Warm up and train the IGNN model and its solver (IGNN-Solver) for some steps.
(ii)

Fix the IGNN-Solver $s_{\xi},h_{\phi}$ and solving the fixed points of $f_{\theta}$ in IGNN via Algorithm 3 for $T_{1}$ steps.
(iii)

Fix the current model parameters $\theta$ and start fine-tuning the IGNN-Solver $s_{\xi},h_{\phi}$ via Algorithm 2 over some $T_{2}$ steps.
(iv)

Repeat steps (ii) and (iii) until reaching the maximum training steps for the IGNN model.

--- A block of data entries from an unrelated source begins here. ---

Lemma getViews_effect dev self levels :
  forall self2 dev2,
    getViews dev self levels = Some (self2, dev2) ->
    createdImages dev2 = createdImages dev
    /\ stagedTransfers dev2 = stagedTransfers dev
    /\ (length (imageViewForFramebuffer_ self)
        <= length (imageViewForFramebuffer_ self2))%nat
    /\ exists views,
         createdViews dev2 = createdViews dev ++ views
         /\ (length views <= length levels)%nat.
Proof.
  revert dev self. induction levels as [|l levels IH];
    intros dev self self2 dev2; cbn [getViews].
  - intros Heq; inversion Heq; subst. repeat split; try lia.
    exists []. now rewrite app_nil_r.
  - destruct (getVkImageViewForFramebuffer dev self l) as [[[h self1] dev1]|] eqn:Hcall;
      [|discriminate].
    intros Hrun.
    destruct (IH _ _ _ _ Hrun) as (Hi & Hs & Hlen & views & Hviews & Hn).
    destruct (getVkImageViewForFramebuffer_call _ _ _ _ _ _ Hcall)
      as (_ & Hi1 & Hs1 & Hlen1 & Hhit & Hmiss).
    repeat split; try congruence; try lia.
    destruct (cachedView self l) as [v|] eqn:Hv.
    + destruct Hhit as [_ ->]; [discriminate|].
      exists views. split; [exact Hviews | cbn; lia].
    + destruct (Hmiss eq_refl) as (v & Hv1 & _).
      exists (v :: views). split.
      * rewrite Hviews, Hv1, <- app_assoc. reflexivity.
      * cbn. lia.
Qed.

(** X16.  A run of [getVkImageViewForFramebuffer] over a list of levels
    leaves a view cached for every level asked for, creates at most one view
    per level of the list, no image and no transfer; running over the same
    list again changes neither the texture nor the device. *)
Theorem getViews_second_pass (dev : DeviceState) (self : Texture)
    (levels : list N) (self2 : Texture) (dev2 : DeviceState) :
  getViews dev self levels = Some (self2, dev2) ->
  (forall level, In level levels -> cachedView self2 level <> None)
  /\ getViews dev2 self2 levels = Some (self2, dev2)
  /\ createdImages dev2 = createdImages dev
  /\ stagedTransfers dev2 = stagedTransfers dev
  /\ exists views,
       createdViews dev2 = createdViews dev ++ views
       /\ (length views <= length levels)%nat.
Proof.
  intros Hrun.
  pose proof (getViews_all_cached _ _ _ _ _ Hrun) as Hall.
  destruct (getViews_effect _ _ _ _ _ Hrun) as (Hi & Hs & _ & Hviews).
  repeat split; try assumption.
  now apply getViews_hits.
Qed.

(** X17.  [create] does not invalidate the framebuffer view cache: a view
    cached before a second [create], successful or not, is still the one
    [getVkImageViewForFramebuffer] returns afterwards, and no view is
    created for the new image. *)
Theorem create_keeps_cached_views (dev : DeviceState) (self : Texture)
    (desc : TextureDesc.t) (level : N) (v : VulkanImageView)
    (r : Result.t) (self' : Texture) (dev' : DeviceState) :
  cachedView self level = Some v ->
  create dev self desc = (r, self', dev') ->
  cachedView self' level = Some v
  /\ getVkImageViewForFramebuffer dev' self' level
     = Some (vkImageView_ v, self', dev').
Proof.
  intros Hv Hc.
  pose proof (create_any dev self desc) as Hany. rewrite Hc in Hany.
  destruct Hany as (Hcache & _).
  assert (Hv' : cachedView self' level = Some v).
  { unfold cachedView in *. now rewrite Hcache. }
  split; [exact Hv'|]. now apply getView_hit.
Qed.

(** X18.  The framebuffer view is created in the format
    [textureFormatToVkFormat] gives for the descriptor, while the image of a
    created texture has the closest supported depth-stencil format when the
    descriptor's format is a depth or stencil format: the two agree for
    every other format. *)
Theorem framebuffer_view_format (dev0 dev : DeviceState) (self0 self : Texture)
    (desc : TextureDesc.t) (r : Result.t) (level : N)
    (h : VkHandle) (self1 : Texture) (dev1 : DeviceState) :
  create dev0 self0 desc = (r, self, dev) ->
  Result.isOk r = true ->
  cachedView self level = None ->
  getVkImageViewForFramebuffer dev self level = Some (h, self1, dev1) ->
  exists v,
    createdViews dev1 = createdViews dev ++ [v]
    /\ h = vkImageView_ v
    /\ viewImage_ v = getVkImage self
    /\ viewFormat_ v = textureFormatToVkFormat (TextureDesc.format desc)
    /\ getVkFormat self
       = (if isDepthOrStencilFormat (TextureDesc.format desc)
          then getClosestDepthStencilFormat (TextureDesc.format desc)
          else textureFormatToVkFormat (TextureDesc.format desc))
    /\ (isDepthOrStencilFormat (TextureDesc.format desc) = false ->
        viewFormat_ v = getVkFormat self).
Proof.
  intros Hc Hok Hmiss Hcall.
  destruct (create_ok_objects dev0 self0 desc r self dev Hc Hok)
    as (image & view & Hself & _ & Himage & _).
  destruct (getVkImageViewForFramebuffer_call _ _ _ _ _ _ Hcall)
    as ((v1 & Hv1 & Hh) & _ & _ & _ & _ & Hnew).
  destruct (Hnew Hmiss) as (v & Hviews & Himg & _ & Hfmt).
  assert (Hvv : v1 = v).
  { destruct (getView_call _ _ _ _ _ _ Hcall)
      as [(v0 & Hhit & _) | (t & v2 & _ & _ & Hview & _ & Hc2 & _)];
      [congruence|].
    apply createImageView_some in Hview as (_ & Hviews2 & _).
    rewrite Hviews in Hviews2. apply app_inv_head in Hviews2.
    inversion Hviews2; subst. congruence. }
  subst v1. exists v.
  assert (Hd : TextureDesc.format (desc_ self) = TextureDesc.format desc)
    by (rewrite Hself; reflexivity).
  assert (Hf : getVkFormat self
               = (if isDepthOrStencilFormat (TextureDesc.format desc)
                  then getClosestDepthStencilFormat (TextureDesc.format desc)
                  else textureFormatToVkFormat (TextureDesc.format desc))).
  { rewrite Hself. unfold getVkFormat. cbn [texture_ image_]. now rewrite Himage. }
  rewrite Hd in Hfmt.
  repeat split; try assumption.
  intros Hnd. rewrite Hf, Hnd. exact Hfmt.
Qed.

(** X19.  The level counter wraps: for the largest [uint32_t] level,
    2^32 - 1, outside the cache, [level + 1] is 0, the vector is emptied
    instead of grown, the store at the level is out of range and the
    behaviour is undefined. *)
Theorem getVkImageViewForFramebuffer_level_wraps (dev : DeviceState)
    (self : Texture) (level : N) :
  level = 2 ^ 32 - 1 ->
  N.of_nat (length (imageViewForFramebuffer_ self)) <= level ->
  getVkImageViewForFramebuffer dev self level = None.
Proof.
  intros Hmax Hlen. assert (Hbig : 2 ^ 32 - 1 <= level) by lia. clear Hmax.
  unfold getVkImageViewForFramebuffer.
  rewrite (lookup_ge_None_2 (imageViewForFramebuffer_ self) (N.to_nat level)) by lia.
  destruct (texture_ self) as [t|]; [|reflexivity].
  destruct (createImageView _ _ _ _ _ _ _ _ _ _) as [view dev1].
  apply N.leb_le in Hlen. rewrite Hlen. rewrite length_resize.
  assert (Hu : u32 (level + 1) <= level).
  { unfold u32. change (2 ^ 32) with 4294967296 in *.
    zify. Z.to_euclidean_division_equations. lia. }
  rewrite N2Nat.id. apply N.leb_le in Hu. now rewrite Hu.
Qed.

End MoreTextureProperties.

(** * Examples on the sample configuration *)

(** An escaping range with a non-null pointer on the 2x2 sample. *)
Lemma upload_range_escapes_witness :
  upload (ext := sampleExternals) packedMemory (deviceAfterCreate sampleDesc)
    (created sampleDesc) wideRange 100 8
  = Some (Result.mk Result.RangeOutOfBounds "", deviceAfterCreate sampleDesc).
Proof.
  exact (upload_range_escapes (ext := sampleExternals) packedMemory
           (deviceAfterCreate sampleDesc) (created sampleDesc) wideRange 100 8
           eq_refl).
Defined.

(** The same escaping range with the null pointer: success, not
    [RangeOutOfBounds]. *)
Lemma upload_rejects_escaping_range_counterexample :
  rangeInBounds (created sampleDesc) wideRange = false
  /\ upload (ext := sampleExternals) packedMemory (deviceAfterCreate sampleDesc)
       (created sampleDesc) wideRange 0 8
     = Some (ResultOk, deviceAfterCreate sampleDesc)
  /\ Result.code ResultOk <> Result.RangeOutOfBounds.
Proof. repeat split. discriminate. Qed.

(** Four samples and two mip levels are rejected. *)
Lemma create_rejects_multisampled_witness :
  exists r self',
    create (ext := sampleExternals) emptyDevice (newTexture multisampledMipsDesc)
      multisampledMipsDesc = (r, self', emptyDevice)
    /\ Result.isOk r = false
    /\ Result.code r = Result.ArgumentOutOfRange.
Proof.
  apply (create_rejects_multisampled (ext := sampleExternals) emptyDevice
           (newTexture multisampledMipsDesc) multisampledMipsDesc).
  - reflexivity.
  - left. reflexivity.
Defined.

Here $T_{1}$ is approximately 4% to 10% of $T_{2}$ , adjusted as needed. The sum of all $T_{2}$ values is referred to as $\text{epoch}_{\text{max}}$ . It is reassuring that the additional cost of fine-tuning the IGNN-Solver (step (iii)) is sufficiently offset by the substantial benefits of accelerated solving (step (ii)). Moreover, we are surprised to find that the proposed IGNN-Solver does not exhibit a decline in expressive capability for excessively small or large $T_{1}$ values. This indicates that thanks to its robust stability, accidentally setting $T_{1}$ high does not significantly affect the normal training of the IGNN. Conversely, if $T_{1}$ is set slightly lower, the model still demonstrates good generalization capabilities. Thus, the IGNN-Solver shows low sensitivity to $T_{1}$ .

Appendix C More Experiments on IGNN-Solver

C-A Training Dynamics

In this section, we present the time cost trends of IGNN and IGNN-Solver during training and inference on the Amazon dataset. From Figure 8, it is evident that IGNN starts relatively fast overall at the beginning of training. However, as the training of IGNN progresses, the model becomes increasingly complex, leading to a sharp rise in the time cost for fixed-point computation. After 100 epochs, this cost remains persistently high and fluctuates continuously. This issue arises because the IGNN reaches the maximum number of iterations without achieving the preset minimum error.

On the contrary, our IGNN-Solver demonstrates significantly lower training and inference time consumption compared to the former and maintains a stable state throughout the process. This is attributed to the solver’s consistent memory consumption and its rapid fixed-point computation capability, which drives the unique advantage of IGNN-Solver.

C-B Long-Range Dependencies (LRD)

To evaluate the capability of GNNs in capturing long-range dependencies within graphs, we follow the methodology presented in [1] by creating a synthetic dataset called Chains. In this dataset, the objective is to classify nodes positioned in a chain of length l. The class information is provided sparsely, appearing only as a feature in one end node of the chain. Our experimental setup consists of small datasets: a training set with 20 nodes, a validation set with 100 nodes, and a test set with 200 nodes. For simplicity, we focus on binary classification. Following the experimental protocol outlined in IGNN, we implement and evaluate four representative baseline models.

As demonstrated in Figure 9, both IGNN-Solver and IGNN effectively capture long-range dependencies on longer chains, whereas the performance of the graph transformer (GTN) [65] slightly decreases when the chain length exceeds $6$ . On the other hand, convolutional GNNs with a fixed number of iterations $(T=2)$ , like GCN and GAT, face challenges in making meaningful predictions as the chain length grows due to their limited capacity to capture dependencies beyond two hops. Interestingly, increasing the number of iterations $(T)$ for these models does not lead to significant improvement in this case.